The data:
Lemma build_targets_and_targetVectors_witness :
  let b : NearVectorArgumentBuilder Empty_set :=
    WithTargetVectors ["v1"] (WithVector [Sample.one] new_builder) in
  let clause :=
    ["vector: [8388608p-23]";
     "targetVectors: " +:+ Sample.show_strings ["v1"]] in
  Sample.build_clause_sample b = Returns clause /\
  ((exists c, c ∈ clause /\ String.prefix "targetVectors: " c = true)
   <-> prepareTargetVectors b (targetVectors b) <> []).
Proof.
  intros b clause.
  assert (Hclause : Sample.build_clause_sample b = Returns clause)
    by (vm_compute; reflexivity).
  split; [exact Hclause|].
  exact (proj2 (build_targets_and_targetVectors
                  Sample.no_targets Sample.show_float Sample.show_float
                  Sample.show_strings map_to_list b clause Hclause)).
Defined.

Lemma build_single_vector_witness :
  existsb is_nan_or_inf [Sample.one; Sample.one] = false /\
  Sample.build_sample (WithVector [Sample.one; Sample.one] new_builder)
  = Returns "nearVector:{vector: [8388608p-23,8388608p-23]}".
Proof.
  assert (Hfinite : existsb is_nan_or_inf [Sample.one; Sample.one] = false)
    by reflexivity.
  split; [exact Hfinite|].
  exact (build_single_vector
           Sample.no_targets Sample.show_float Sample.show_float
           Sample.show_strings map_to_list [Sample.one; Sample.one] Hfinite).
Defined.

Lemma build_of_non_finite_embedding_witness :
  let embedding := [S754_finite false 3 0; S754_infinity true] in
  existsb is_nan_or_inf embedding = true /\
  existsb is_nan_or_inf (convertToFloat32 embedding) = true.
Proof.
  intros embedding.
  assert (Hbad : existsb is_nan_or_inf embedding = true) by reflexivity.
  split; [exact Hbad|].
  exact (proj1 (build_of_non_finite_embedding
                  Sample.no_targets Sample.show_float Sample.show_float
                  Sample.show_strings map_to_list embedding Hbad)).
Defined.

(** * Further properties of indexing and of the orchestrators *)

(** ** [indexDocuments] *)

Arguments calls {Request} trace : simpl never.
Arguments logged {Request} trace : simpl never.

Lemma calls_cons {Request : Type} (s : step Request) (trace : list (step Request)) :
  calls (s :: trace)
  = match s with
    | Called request => request :: calls trace
    | Logged _ => calls trace
    end.
Proof. by destruct s. Qed.

Lemma logged_cons {Request : Type} (s : step Request) (trace : list (step Request)) :
  logged (s :: trace)
  = match s with
    | Called _ => logged trace
    | Logged msg => msg :: logged trace
    end.
Proof. by destruct s. Qed.

(** X10: the requests [indexDocuments] sends to Weaviate are, in document
    order, one per document whose embedding succeeded, with class [Sbb],
    the document as its [text] and the converted embedding as vector; a
    failed embedding or a failed insert stops nothing, and what the store
    answers has no influence on what is sent. *)
Theorem weaviate_indexDocuments_calls (ollamaClient : OllamaClient)
    (weaviateClient : WeaviateData.Creator) (documents : list string) :
  calls (WeaviateData.indexDocuments ollamaClient weaviateClient documents)
  = omap (fun doc =>
            match Embeddings ollamaClient ollamaModel doc with
            | inl embedding =>
                Some {| WeaviateData.create_class := "Sbb";
                        WeaviateData.create_properties :=
                          {[ "text" := Weaviate.IString doc ]};
                        WeaviateData.create_vector :=
                          convertToFloat32 embedding |}
            | inr _ => None
            end) documents.
Proof.
  induction documents as [|doc rest IH]; simpl; [done|].
  destruct (Embeddings ollamaClient ollamaModel doc) as [embedding|err];
    simpl.
  - destruct (WeaviateData.Creator_Do weaviateClient _);
      rewrite ?calls_cons; simpl; by rewrite IH.
  - by rewrite calls_cons.
Qed.

(** X11: every document is accounted for: it is either sent to the store
    or logged as not embedded; and a line is logged for each failed
    embedding and each failed insert, and for nothing else. *)
Theorem weaviate_indexDocuments_accounting (ollamaClient : OllamaClient)
    (weaviateClient : WeaviateData.Creator) (documents : list string) :
  let trace :=
    WeaviateData.indexDocuments ollamaClient weaviateClient documents in
  let not_embedded :=
    List.filter
      (fun doc =>
         match Embeddings ollamaClient ollamaModel doc with
         | inr _ => true
         | inl _ => false
         end) documents in
  let not_stored :=
    List.filter
      (fun request =>
         match WeaviateData.Creator_Do weaviateClient request with
         | Some _ => true
         | None => false
         end) (calls trace) in
  (length (calls trace) + length not_embedded = length documents)%nat /\
  (length (logged trace) = length not_embedded + length not_stored)%nat.
Proof.
  cbv zeta. induction documents as [|doc rest IH]; [done|].
  destruct IH as [IH1 IH2]. simpl.
  destruct (Embeddings ollamaClient ollamaModel doc) as [embedding|err] eqn:He.
  - destruct (WeaviateData.Creator_Do weaviateClient _) as [err|] eqn:Hdo;
      rewrite ?calls_cons, ?logged_cons; simpl; rewrite Hdo; simpl;
      split; lia.
  - rewrite ?calls_cons, ?logged_cons. simpl. split; lia.
Qed.

(** X12: indexing a list of documents is indexing its parts one after the
    other; in the Qdrant variant the second part is numbered from the
    length of the first. *)
Theorem indexDocuments_app (ollamaClient : OllamaClient)
    (weaviateClient : WeaviateData.Creator)
    (qdrantClient : QdrantData.UpsertClient)
    (documents1 documents2 : list string) :
  WeaviateData.indexDocuments ollamaClient weaviateClient
    (documents1 ++ documents2)
  = WeaviateData.indexDocuments ollamaClient weaviateClient documents1 ++
    WeaviateData.indexDocuments ollamaClient weaviateClient documents2 /\
  QdrantData.indexDocuments ollamaClient qdrantClient
    (documents1 ++ documents2)
  = QdrantData.indexDocuments ollamaClient qdrantClient documents1 ++
    QdrantData.index_loop ollamaClient qdrantClient (length documents1)
      documents2.
Proof.
  split.
  - induction documents1 as [|doc rest IH]; simpl; [done|].
    destruct (Embeddings ollamaClient ollamaModel doc); simpl;
      [destruct (WeaviateData.Creator_Do weaviateClient _); simpl|];
      by rewrite IH.
  - unfold QdrantData.indexDocuments.
    change (length documents1) with (0 + length documents1)%nat.
    generalize 0%nat as i.
    induction documents1 as [|doc rest IH]; intros i; simpl.
    + by rewrite Nat.add_0_r.
    + rewrite <- Nat.add_succ_comm.
      destruct (Embeddings ollamaClient ollamaModel doc); simpl;
        [destruct (QdrantData.Upsert qdrantClient _); simpl|];
        by rewrite IH.
Qed.

Lemma qdrant_index_loop_calls (ollamaClient : OllamaClient)
    (qdrantClient : QdrantData.UpsertClient) (documents : list string) :
  forall (i : nat) (request : QdrantData.UpsertPoints),
    request ∈ calls (QdrantData.index_loop ollamaClient qdrantClient i documents) ->
    exists (j : nat) (doc : string) (embedding : list float64),
      documents !! j = Some doc /\
      Embeddings ollamaClient ollamaModel doc = inl embedding /\
      request =
        {| QdrantData.CollectionName := "documents";
           QdrantData.Points :=
             [ {| QdrantData.Id := N.of_nat (i + j);
                  QdrantData.Vectors := convertToFloat32 embedding;
                  QdrantData.Payload :=
                    {[ "text" := Qdrant.Value_StringValue doc ]} |} ] |}.
Proof.
  induction documents as [|doc rest IH]; intros i request.
  - intros H. by apply elem_of_nil in H.
  - assert (Hrest : request ∈ calls (QdrantData.index_loop ollamaClient
                                       qdrantClient (S i) rest) ->
                    exists j doc' embedding,
                      (doc :: rest) !! j = Some doc' /\
                      Embeddings ollamaClient ollamaModel doc' = inl embedding /\
                      request =
                        {| QdrantData.CollectionName := "documents";
                           QdrantData.Points :=
                             [ {| QdrantData.Id := N.of_nat (i + j);
                                  QdrantData.Vectors := convertToFloat32 embedding;
                                  QdrantData.Payload :=
                                    {[ "text" := Qdrant.Value_StringValue doc' ]}
                               |} ] |}).
    { intros H. destruct (IH (S i) request H) as (j & doc' & e & Hj & He & ->).
      exists (S j), doc', e. split; [done|]. split; [done|].
      by rewrite <- Nat.add_succ_comm. }
    simpl.
    destruct (Embeddings ollamaClient ollamaModel doc) as [embedding|err] eqn:He.
    + destruct (QdrantData.Upsert qdrantClient _);
        rewrite ?calls_cons;
        (intros [->|H]%elem_of_cons; [|by apply Hrest]);
        exists 0%nat, doc, embedding; rewrite Nat.add_0_r; done.
    + rewrite calls_cons. exact Hrest.
Qed.
(** C7, as amended. [create_heatmap] has no guard for this case and wraps no
    error.  With an empty list of keys the bounds stay at
    (+infinity, -infinity) and the function goes on to the bins and an empty
    grid, which it hands to the renderer; when the collection of a listed
    group is empty, the minimum raises numpy's zero-size reduction error;
    and whatever is raised on the way to the renderer is the error of numpy
    or of the dictionary look-up itself. *)
Theorem create_heatmap_unguarded :
  forall (F : Type) (A : Arith F) (data : gmap string (gmap string (list F)))
         (yticks : list string) (score_name title path : string),
    (heatmap_limits data score_name [] f_inf f_neg_inf = Returned (f_inf, f_neg_inf) /\
     exists figure,
       create_heatmap data [] yticks score_name title path = Returned figure /\
       hm_grid figure = [] /\
       hm_bins figure = np_linspace f_inf f_neg_inf 11) /\
    (forall keys : list string,
        (forall key, key ∈ keys ->
                     exists values, scores_of data key score_name = Returned values) ->
        (exists key, key ∈ keys /\ scores_of data key score_name = Returned []) ->
        create_heatmap data keys yticks score_name title path
          = Raised (zero_size_reduction "minimum")) /\
    (forall (keys : list string) (e : exn),
        create_heatmap data keys yticks score_name title path = Raised e ->
        is_library_error e).
Proof.
  intros F A data yticks score_name title path. split; [| split].
  - split; [reflexivity |]. eexists. split; [reflexivity |]. split; reflexivity.
  - intros keys Hall Hempty. unfold create_heatmap.
    now rewrite (heatmap_limits_empty_collection F A data score_name keys).
  - intros keys e. unfold create_heatmap.
    destruct (heatmap_limits data score_name keys f_inf f_neg_inf) as [limits|e'] eqn:Hl.
    + cbn [obind].
      destruct (heatmap_rows data score_name (np_linspace (fst limits) (snd limits) 11) keys)
        as [rows|e'] eqn:Hr; [discriminate |].
      cbn [obind]. intros [= <-].
      now apply (heatmap_rows_raises_library_error F A data score_name
                   (np_linspace (fst limits) (snd limits) 11) keys).
    + cbn [obind]. intros [= <-].
      now apply (heatmap_limits_raises_library_error F A data score_name keys f_inf f_neg_inf).
Qed.
(** C6: in a run of [callGeminiWithSearch] that gets as far as the
    verdict (the gateway answers the first call with the tool calls
    [toolCalls] and the last with [verdict]), whatever lists of records
    made of strings the searches for the first three queries return, the
    evidence is their merge: no URL occurs twice in it; every entry is
    the first record with its URL among all results taken in query order
    (so it carries the first-seen title and snippet); the entries stand
    in the order in which the results came; no returned URL is lost.
    Its first 8 entries, rendered one line each, are the evidence of the
    verdict prompt, and they are the sources the function returns. *)
Theorem merged_evidence_unique_ordered_capped (rt : Runtime) (w : World)
    (apiKey userInput today : string) (log : list call)
    (toolCalls : list value) (verdict : value) :
  let asked := (log ++ [Gateway apiKey (SearchPipeline.firstPayload today userInput)])%list in
  let queries := firstn 3 (SearchPipeline.searchQueries_of rt toolCalls userInput) in
  let resultss := fst (searched rt w queries asked) in
  let searched_log := snd (searched rt w queries asked) in
  proposes w (List.length log) toolCalls ->
  forallb (forallb MergeFacts.typed) resultss = true ->
  answers w (List.length searched_log) verdict ->
  exists st,
    ToolCalling.mergeResults rt resultss = Ret st /\
    NoDup (List.map ToolCalling.url (ToolCalling.allSources st)) /\
    (forall r, In r (ToolCalling.allSources st) ->
               find (MergeFacts.same_url r) (List.concat resultss) = Some r) /\
    subsequence (ToolCalling.allSources st) (List.concat resultss) /\
    (forall r, In r (List.concat resultss) ->
               In (ToolCalling.url r)
                  (List.map ToolCalling.url (ToolCalling.allSources st))) /\
    (List.length (firstn 8 (ToolCalling.allSources st)) <= 8)%nat /\
    SearchPipeline.callGeminiWithSearch rt w apiKey userInput today log =
    (Ret (GContent verdict (firstn 8 (ToolCalling.allSources st))),
     (searched_log ++
      [Gateway apiKey
         (chat_payload (SearchPipeline.analysisSystem today)
            (SearchPipeline.analysisUser userInput
               (join nl (List.map MergeFacts.line_of
                           (firstn 8 (ToolCalling.allSources st))))))])%list).
Proof.
  intros asked queries resultss searched_log
         [r1 [data1 [Hn1 [Hok1 [Hj1 [Hd1 Hv]]]]]] T
         [r2 [data2 [Hn2 [Hok2 [Hj2 [Hd2 [Hc Ht]]]]]]].
  destruct (mergeResults_unique_ordered_capped rt resultss T)
    as [st [M [U [F [O [A [_ [_ [_ Ev]]]]]]]]].
  exists st. split; [exact M |]. split; [exact U |]. split; [exact F |].
  split; [exact O |]. split; [exact A |]. split; [apply firstn_le_length |].
  subst resultss searched_log queries asked.
  unfold SearchPipeline.callGeminiWithSearch.
  unfold bind at 1, fetch at 1. rewrite Hn1, Hok1. cbn [negb].
  unfold bind at 1, lift at 1. rewrite Hj1.
  unfold bind at 1, lift at 1. rewrite (get_prop_get_opt _ _ Hd1).
  cbv zeta.
  unfold bind at 1, lift at 1. rewrite Hv.
  unfold bind at 1.
  rewrite (searchEach_merges rt w _ ToolCalling.nothing_merged _ T).
  unfold ToolCalling.mergeResults in M. rewrite M.
  unfold bind at 1, fetch at 1. rewrite Hn2, Hok2. cbn [negb].
  unfold bind at 1, lift at 1. rewrite Hj2.
  unfold bind at 1, lift at 1. rewrite (get_prop_get_opt _ _ Hd2).
  cbv zeta. fold (reply_content data2). rewrite Hc, Ht. cbn [negb].
  unfold ToolCalling.topSources in Ev. rewrite Ev. reflexivity.
Qed.

(** A run in which the model proposes two queries whose results overlap:
    the second search returns again the first URL of the first, under
    another title. *)
Definition two_searches : World :=
  {| SERPAPI_KEY := Some "serp-key";
     LOVABLE_API_KEY := Some "gateway-key";
     today := "2026-02-06";
     net := fun i =>
       match i with
       | 0%nat =>
           Resolved
             {| up_status := 200; up_text := Ret "";
                up_json :=
                  Ret (VObj [ ("choices",
                               VArr [ VObj [ ("message",
                                 VObj [ ("tool_calls",
                                         VArr [ VObj [("function", VObj [("arguments",
                                                   VObj [("query", VStr "minister resigned")])])];
                                                VObj [("function", VObj [("arguments",
                                                   VObj [("query", VStr "cabinet statement")])])] ]) ]) ] ]) ]) |}
       | 1%nat =>
           Resolved
             {| up_status := 200; up_text := Ret "";
                up_json :=
                  Ret (VObj [("organic_results", VArr [organic 1; organic 2])]) |}
       | 2%nat =>
           Resolved
             {| up_status := 200; up_text := Ret "";
                up_json :=
                  Ret (VObj [("organic_results",
                              VArr [ VObj [ ("title", VStr "Same page, other title");
                                            ("link", VStr "https://example.org/1");
                                            ("snippet", VStr "again") ];
                                     organic 3 ])]) |}
       | _ => gateway_answer (VStr "{}")
       end |}.
(** C5.  The text-generation call of either file ([call_llm],
    [call_groq_api]) returns a text for every prompt, system instruction
    and world, and raises nothing: every exception of class [Exception]
    raised inside is turned into a text by the handler.  When the
    credential resolves to the empty text (no environment variable, no
    secret) the text is the warning and nothing is sent; when the one
    request that is sent raises, the text describes the error.  A call
    sends one request at most, so nothing is retried. *)
Theorem C5_generation_returns_text E prompt system_prompt w :
  (exists txt w',
      App.call_llm E prompt system_prompt w = (Ok txt, w') /\
      one_request_at_most (app_request prompt system_prompt) w w') /\
  (import_openai E = Ok tt -> resolved_key E "OPENAI_API_KEY" = Ok EmptyString ->
   App.call_llm E prompt system_prompt w = (Ok App.API_KEY_WARNING, w)) /\
  (forall key e,
      import_openai E = Ok tt -> resolved_key E "OPENAI_API_KEY" = Ok key ->
      Py.is_empty key = false ->
      complete E (length (sent w)) (app_request prompt system_prompt) = Raise e ->
      App.call_llm E prompt system_prompt w
      = (Ok (app_error_text e), log_request (app_request prompt system_prompt) w)) /\
  (exists txt w',
      AppGrok.call_groq_api E prompt system_prompt w = (Ok txt, w') /\
      one_request_at_most (grok_request prompt system_prompt) w w') /\
  (resolved_key E "GROQ_API_KEY" = Ok EmptyString ->
   AppGrok.call_groq_api E prompt system_prompt w = (Ok AppGrok.API_KEY_WARNING, w)) /\
  (forall key e,
      resolved_key E "GROQ_API_KEY" = Ok key -> Py.is_empty key = false ->
      complete E (length (sent w)) (grok_request prompt system_prompt) = Raise e ->
      AppGrok.call_groq_api E prompt system_prompt w
      = (Ok (grok_error_text e), log_request (grok_request prompt system_prompt) w)).
Proof.
  split; [|split; [|split; [|split; [|split]]]].
  - exists (app_text E prompt system_prompt w), (app_world E prompt system_prompt w).
    split; [apply app_call_eq | apply app_world_log].
  - intros Hi Hk. rewrite app_call_cases. cbv zeta. rewrite Hi, Hk. reflexivity.
  - intros key e Hi Hk Hne Hc. rewrite app_call_cases. cbv zeta.
    rewrite Hi, Hk, Hne, Hc. reflexivity.
  - exists (grok_text E prompt system_prompt w), (grok_world E prompt system_prompt w).
    split; [apply grok_call_eq | apply grok_world_log].
  - intros Hk. rewrite grok_call_cases. cbv zeta. rewrite Hk. reflexivity.
  - intros key e Hk Hne Hc. rewrite grok_call_cases. cbv zeta.
    rewrite Hk, Hne, Hc. reflexivity.
Qed.
Lemma cardinal_unit (d : Z * Z) :
  cardinal d <->
  (d.1 = 0 /\ (d.2 = 1 \/ d.2 = -1)) \/ (d.2 = 0 /\ (d.1 = 1 \/ d.1 = -1)).
Proof.
  destruct d as [a b]. unfold cardinal. cbn. split.
  - intros [H|[H|[H|H]]]; injection H as -> ->; lia.
  - intros [[-> [->| ->]]|[-> [->| ->]]]; tauto.
Qed.

Lemma execute_direction (r : nat) (cls : Command) (self self' : BefungeInterpreter) :
  execute r cls self = OK self' ->
  direction (lexer self') = direction (lexer self) \/ cardinal (direction (lexer self')).
Proof.
  intros H. unfold cardinal.
  destruct cls; unfold_execute H.
  all: try (injection H as <-; cbn; tauto).
  - repeat case_match; simplify_eq; cbn; tauto.
  - repeat case_match; simplify_eq; cbn; tauto.
  - repeat case_match; simplify_eq; cbn; tauto.
  - repeat case_match; simplify_eq; cbn; tauto.
  - repeat case_match; simplify_eq; cbn; tauto.
  - repeat case_match; simplify_eq; cbn; tauto.
  - repeat case_match; simplify_eq; cbn; tauto.
  - repeat case_match; simplify_eq; cbn; tauto.
  - repeat case_match; simplify_eq; cbn; tauto.
  - repeat case_match; simplify_eq; cbn; tauto.
  - repeat case_match; simplify_eq; cbn; tauto.
  - repeat case_match; simplify_eq; cbn; tauto.
  - destruct (choice_of_four r HeadLeft HeadRight HeadUp HeadDown) as (e & -> & He) in H.
    injection H as <-. cbn.
    destruct He as [->|[->|[->| ->]]]; cbn; tauto.
  - repeat case_match; simplify_eq; cbn; tauto.
  - repeat case_match; simplify_eq; cbn; tauto.
  - repeat case_match; simplify_eq.
    left. cbn. eapply set_cell_direction. eassumption.
  - repeat case_match; simplify_eq; cbn; tauto.
Qed.

Lemma tokens_direction k lx lx' k' :
  tokens k lx = Goes lx' k' -> direction lx' = direction lx.
Proof.
  unfold tokens. intros H.
  repeat case_match; simplify_eq; reflexivity.
Qed.

Ltac stack_log H :=
  unfold format_list, mbind, result_bind, Py.bind in H;
  destruct (forallb within_str_digits _); [|try discriminate].

Section Invariant.

Variable random : nat -> nat.

Lemma on_token_direction t self n self' n' :
  on_token random t self n = OK (Some (self', n')) ->
  direction (lexer self') = direction (lexer self) \/ cardinal (direction (lexer self')).
Proof.
  destruct t; cbn [on_token]; intros H.
  - stack_log H. injection H as <- <-. tauto.
  - injection H as <- <-. tauto.
  - injection H as <- <-. tauto.
  - revert H. generalize (get_command value). intros command H.
    destruct (decide (command = End_)); [stack_log H; discriminate|].
    unfold mbind, result_bind, Py.bind in H.
    destruct (execute (random n) command self) as [s|e] eqn:E; [|discriminate].
    destruct (decide (command = ChooseRandomDirection));
      injection H as <- <-; eapply execute_direction, E.
Qed.

Lemma step_cardinal m m' :
  cardinal (direction (lexer (interpreter m))) ->
  step random m = Continue m' ->
  cardinal (direction (lexer (interpreter m'))).
Proof.
  intros Hm. unfold step.
  destruct (tokens (generator m) (lexer (interpreter m))) as [t k|lx k| |e] eqn:Htok.
  - destruct (on_token random t (interpreter m) (draws m)) as [[[s n]|]|e] eqn:Hon;
      try discriminate.
    intros [= <-]. cbn.
    destruct (on_token_direction _ _ _ _ _ Hon) as [-> | H]; assumption.
  - intros [= <-]. cbn. rewrite (tokens_direction _ _ _ _ Htok). assumption.
  - discriminate.
  - discriminate.
Qed.

Lemma step_Return m s self : step random m = Return s self -> self = interpreter m.
Proof.
  unfold step. intros H. repeat case_match; simplify_eq; reflexivity.
Qed.
(** * InnovateX front end: a shallow embedding and its verified properties

    The development follows the JavaScript sources of the repository:

    - [Js]            the fragment of JavaScript values the sources compute with
                      (JSON values, [undefined], truthiness, property reads);
    - [QrDecoder]     [ensureURLProtocol] (utils/qrDecoder);
    - [Report]        [convertOldFormat] and [parseBackend] (App.jsx);
    - [DocumentsList] the totals of the multi-document result list;
    - [App]           the loop of [analyzeMultipleDocuments];
    - [Double]        the arithmetic of IEEE doubles: rounding to the nearest
                      binary64 number, product and quotient;
    - [PdfViewer]     scale factors, overlay boxes and page navigation;
    - [Ledger]        the retention ledger, whose implementation is not part of
                      the front-end sources and is modelled from the specification;
    - [ScanHistory]   the API client's [request]/[deleteScan] and the page's
                      [handleDelete];
    - [Samples]       concrete reports, files and ledgers used in the examples;
    - [Upload]        the upload cards and the list of selected files;
    - [AppFull]       the whole state of [App], the single scan and the viewer;
    - [Progress]      the progress shown per file;
    - [Display]       what the viewer's sidebar and the list of documents draw;
    - [QRAnalyzer]    the QR codes of a result, grouped by page;
    - [ApiClient]     the API client and its token (utils/api);
    - [AuthContext]   the provider's state, the protected routes and the login form;
    - [Download]      the name under which a scan is downloaded;
    - [PageKeys]      the order of the page keys of the legacy format.

    The second half of the file states and proves the properties.

    Conventions.  A JavaScript number is the rational it denotes ([Q]).  The
    arithmetic of the viewer (scale factors, overlay boxes) is that of IEEE
    doubles: every operation rounds its exact result to the nearest binary64
    number ([Double]); elsewhere numbers are only compared and counted.  [NaN]
    and the infinities are outside the model, and wherever JavaScript would
    coerce a non-number operand the model answers [None].
    A string is a [string]; its characters stand for the code units.
    Inside a [try] block a computation is an [option]: [None] is a thrown
    exception, which the enclosing [catch] turns into the function's own
    failure value. *)

From Stdlib Require Import QArith Qabs Qpower Qround ZArith Lia Lqa Ascii String.
From Stdlib Require PrimFloat FloatOps SpecFloat.
From stdpp Require Import base option list sorting strings gmap pretty.

Open Scope string_scope.

(* ===================================================================== *)
(** ** JavaScript values *)
(* ===================================================================== *)

Module Js.

(** The values that reach the front end: what [JSON.parse] produces, plus
    [undefined] (the result of reading a missing property).  The properties of
    an object are kept in the order in which [Object.keys] lists them, with
    pairwise distinct keys. *)
#[local] Unset Elimination Schemes.
Inductive value : Type :=
  | JUndefined
  | JNull
  | JBool (b : bool)
  | JNum (q : Q)
  | JStr (s : string)
  | JArr (elems : list value)
  | JObj (props : list (string * value)).
#[local] Set Elimination Schemes.

(** [!!v]: ToBoolean. *)
Definition truthy (v : value) : bool :=
  match v with
  | JUndefined | JNull => false
  | JBool b => b
  | JNum q => negb (Qeq_bool q 0)
  | JStr s => negb (String.eqb s "")
  | JArr _ | JObj _ => true
  end.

Work task:
Select every line of the material above holding the word "local" and copy it.

Problem solution:
#[local] Unset Elimination Schemes.
#[local] Set Elimination Schemes.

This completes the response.